--- Try it ---
Look through the listing below and report the lines that have the word "done" in them.

───── Records to process ─────

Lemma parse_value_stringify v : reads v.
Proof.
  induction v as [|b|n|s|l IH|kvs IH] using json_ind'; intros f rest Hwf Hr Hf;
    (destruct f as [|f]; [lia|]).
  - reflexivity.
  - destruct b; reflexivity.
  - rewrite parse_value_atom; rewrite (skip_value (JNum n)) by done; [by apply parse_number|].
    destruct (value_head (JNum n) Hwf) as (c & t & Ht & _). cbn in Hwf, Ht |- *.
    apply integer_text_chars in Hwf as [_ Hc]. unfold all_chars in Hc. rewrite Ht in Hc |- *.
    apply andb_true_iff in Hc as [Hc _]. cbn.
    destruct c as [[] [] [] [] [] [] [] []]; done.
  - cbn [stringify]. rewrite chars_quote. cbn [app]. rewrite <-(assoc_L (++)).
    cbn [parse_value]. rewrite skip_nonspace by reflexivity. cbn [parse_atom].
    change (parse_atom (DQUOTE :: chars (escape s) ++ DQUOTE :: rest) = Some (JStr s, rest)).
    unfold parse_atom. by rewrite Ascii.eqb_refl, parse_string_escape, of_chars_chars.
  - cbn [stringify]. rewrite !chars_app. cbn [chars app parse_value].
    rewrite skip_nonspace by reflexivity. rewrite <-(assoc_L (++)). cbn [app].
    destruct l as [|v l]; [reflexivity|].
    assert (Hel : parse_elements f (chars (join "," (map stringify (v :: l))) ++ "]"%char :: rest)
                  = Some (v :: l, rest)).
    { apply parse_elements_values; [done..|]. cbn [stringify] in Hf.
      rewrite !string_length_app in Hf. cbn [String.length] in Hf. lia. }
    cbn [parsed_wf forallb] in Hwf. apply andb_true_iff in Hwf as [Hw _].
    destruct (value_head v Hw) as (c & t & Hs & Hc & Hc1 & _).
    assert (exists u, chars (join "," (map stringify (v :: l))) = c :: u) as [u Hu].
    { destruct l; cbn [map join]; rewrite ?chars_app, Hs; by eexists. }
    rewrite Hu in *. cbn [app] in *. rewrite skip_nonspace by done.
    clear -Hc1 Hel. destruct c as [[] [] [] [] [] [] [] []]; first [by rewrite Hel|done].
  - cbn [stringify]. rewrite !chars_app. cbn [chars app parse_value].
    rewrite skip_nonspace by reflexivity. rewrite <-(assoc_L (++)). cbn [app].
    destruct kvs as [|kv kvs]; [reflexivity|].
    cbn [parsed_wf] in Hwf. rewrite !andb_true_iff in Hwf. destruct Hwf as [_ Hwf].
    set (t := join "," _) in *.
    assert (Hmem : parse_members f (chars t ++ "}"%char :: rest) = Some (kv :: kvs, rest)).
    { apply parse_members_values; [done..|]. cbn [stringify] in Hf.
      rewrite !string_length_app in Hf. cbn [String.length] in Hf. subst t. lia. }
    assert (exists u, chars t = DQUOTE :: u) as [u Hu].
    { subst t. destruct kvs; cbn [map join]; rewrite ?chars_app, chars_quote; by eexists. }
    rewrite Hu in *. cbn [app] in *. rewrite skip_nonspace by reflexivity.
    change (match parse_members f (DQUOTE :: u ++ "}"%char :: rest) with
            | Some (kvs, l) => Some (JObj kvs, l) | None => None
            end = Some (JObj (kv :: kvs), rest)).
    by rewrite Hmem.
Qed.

─────

--- Worked solution ---
  - rewrite parse_value_atom; rewrite (skip_value (JNum n)) by done; [by apply parse_number|].
    destruct c as [[] [] [] [] [] [] [] []]; done.
    { apply parse_elements_values; [done..|]. cbn [stringify] in Hf.
    rewrite Hu in *. cbn [app] in *. rewrite skip_nonspace by done.
    clear -Hc1 Hel. destruct c as [[] [] [] [] [] [] [] []]; first [by rewrite Hel|done].
    { apply parse_members_values; [done..|]. cbn [stringify] in Hf.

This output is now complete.